Instructions for the task: What is needed is an exact copy of all the records, written out in full.

[Supplied entries Boundary: Start]

Definition analyzer_of (r : region) : Analyzer.t :=
  match r with
  | Brow =>
      Analyzer.make BrowAnalyzer.init BrowAnalyzer.set_baseline
        BrowAnalyzer.analyze BrowAnalyzer.reset_history BrowAnalyzer.history
        (fun st => is_not_None (BrowAnalyzer.baseline_distance_left st))
        BrowAnalyzer.tension_score BrowAnalyzer.tension_percentage
        BrowAnalyzer.smoothed_score BrowAnalyzer.smoothed_percentage
        BrowAnalyzer.has_baseline 336 3.5
        BrowMeasures.score_of BrowMeasures.nondegenerate BrowMeasures.baseline_ok
  | Eye =>
      Analyzer.make EyeAnalyzer.init EyeAnalyzer.set_baseline
        EyeAnalyzer.analyze EyeAnalyzer.reset_history EyeAnalyzer.history
        (fun st => is_not_None (EyeAnalyzer.baseline_left_aperture st))
        EyeAnalyzer.squint_score EyeAnalyzer.squint_percentage
        EyeAnalyzer.smoothed_score EyeAnalyzer.smoothed_percentage
        EyeAnalyzer.has_baseline 386 3.5
        EyeMeasures.score_of EyeMeasures.nondegenerate EyeMeasures.baseline_ok
  | Grimace =>
      Analyzer.make GrimaceAnalyzer.init GrimaceAnalyzer.set_baseline
        GrimaceAnalyzer.analyze GrimaceAnalyzer.reset_history GrimaceAnalyzer.history
        (fun st => is_not_None (GrimaceAnalyzer.baseline_corner_distance st))
        GrimaceAnalyzer.grimace_score GrimaceAnalyzer.grimace_percentage
        GrimaceAnalyzer.smoothed_score GrimaceAnalyzer.smoothed_percentage
        GrimaceAnalyzer.has_baseline 291 3.0
        GrimaceMeasures.score_of GrimaceMeasures.nondegenerate
        GrimaceMeasures.baseline_ok
  | Jaw =>
      Analyzer.make JawAnalyzer.init JawAnalyzer.set_baseline
        JawAnalyzer.analyze JawAnalyzer.reset_history JawAnalyzer.history
        (fun st => is_not_None (JawAnalyzer.baseline_left_distance st))
        JawAnalyzer.clench_score JawAnalyzer.clench_percentage
        JawAnalyzer.smoothed_score JawAnalyzer.smoothed_percentage
        JawAnalyzer.has_baseline 454 3.5
        JawMeasures.score_of JawMeasures.nondegenerate JawMeasures.baseline_ok
  | Nasolabial =>
      Analyzer.make NasolabialAnalyzer.init NasolabialAnalyzer.set_baseline
        NasolabialAnalyzer.analyze NasolabialAnalyzer.reset_history
        NasolabialAnalyzer.history
        (fun st => is_not_None (NasolabialAnalyzer.baseline_left_depth st))
        NasolabialAnalyzer.strain_score NasolabialAnalyzer.strain_percentage
        NasolabialAnalyzer.smoothed_score NasolabialAnalyzer.smoothed_percentage
        NasolabialAnalyzer.has_baseline 425 2.5
        NasolabialMeasures.score_of NasolabialMeasures.nondegenerate
        NasolabialMeasures.baseline_ok
  end.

[Supplied entries Boundary: End]

Answer section:
Definition analyzer_of (r : region) : Analyzer.t :=
  match r with
  | Brow =>
      Analyzer.make BrowAnalyzer.init BrowAnalyzer.set_baseline
        BrowAnalyzer.analyze BrowAnalyzer.reset_history BrowAnalyzer.history
        (fun st => is_not_None (BrowAnalyzer.baseline_distance_left st))
        BrowAnalyzer.tension_score BrowAnalyzer.tension_percentage
        BrowAnalyzer.smoothed_score BrowAnalyzer.smoothed_percentage
        BrowAnalyzer.has_baseline 336 3.5
        BrowMeasures.score_of BrowMeasures.nondegenerate BrowMeasures.baseline_ok
  | Eye =>
      Analyzer.make EyeAnalyzer.init EyeAnalyzer.set_baseline
        EyeAnalyzer.analyze EyeAnalyzer.reset_history EyeAnalyzer.history
        (fun st => is_not_None (EyeAnalyzer.baseline_left_aperture st))
        EyeAnalyzer.squint_score EyeAnalyzer.squint_percentage
        EyeAnalyzer.smoothed_score EyeAnalyzer.smoothed_percentage
        EyeAnalyzer.has_baseline 386 3.5
        EyeMeasures.score_of EyeMeasures.nondegenerate EyeMeasures.baseline_ok
  | Grimace =>
      Analyzer.make GrimaceAnalyzer.init GrimaceAnalyzer.set_baseline
        GrimaceAnalyzer.analyze GrimaceAnalyzer.reset_history GrimaceAnalyzer.history
        (fun st => is_not_None (GrimaceAnalyzer.baseline_corner_distance st))
        GrimaceAnalyzer.grimace_score GrimaceAnalyzer.grimace_percentage
        GrimaceAnalyzer.smoothed_score GrimaceAnalyzer.smoothed_percentage
        GrimaceAnalyzer.has_baseline 291 3.0
        GrimaceMeasures.score_of GrimaceMeasures.nondegenerate
        GrimaceMeasures.baseline_ok
  | Jaw =>
      Analyzer.make JawAnalyzer.init JawAnalyzer.set_baseline
        JawAnalyzer.analyze JawAnalyzer.reset_history JawAnalyzer.history
        (fun st => is_not_None (JawAnalyzer.baseline_left_distance st))
        JawAnalyzer.clench_score JawAnalyzer.clench_percentage
        JawAnalyzer.smoothed_score JawAnalyzer.smoothed_percentage
        JawAnalyzer.has_baseline 454 3.5
        JawMeasures.score_of JawMeasures.nondegenerate JawMeasures.baseline_ok
  | Nasolabial =>
      Analyzer.make NasolabialAnalyzer.init NasolabialAnalyzer.set_baseline
        NasolabialAnalyzer.analyze NasolabialAnalyzer.reset_history
        NasolabialAnalyzer.history
        (fun st => is_not_None (NasolabialAnalyzer.baseline_left_depth st))
        NasolabialAnalyzer.strain_score NasolabialAnalyzer.strain_percentage
        NasolabialAnalyzer.smoothed_score NasolabialAnalyzer.smoothed_percentage
        NasolabialAnalyzer.has_baseline 425 2.5
        NasolabialMeasures.score_of NasolabialMeasures.nondegenerate
        NasolabialMeasures.baseline_ok
  end.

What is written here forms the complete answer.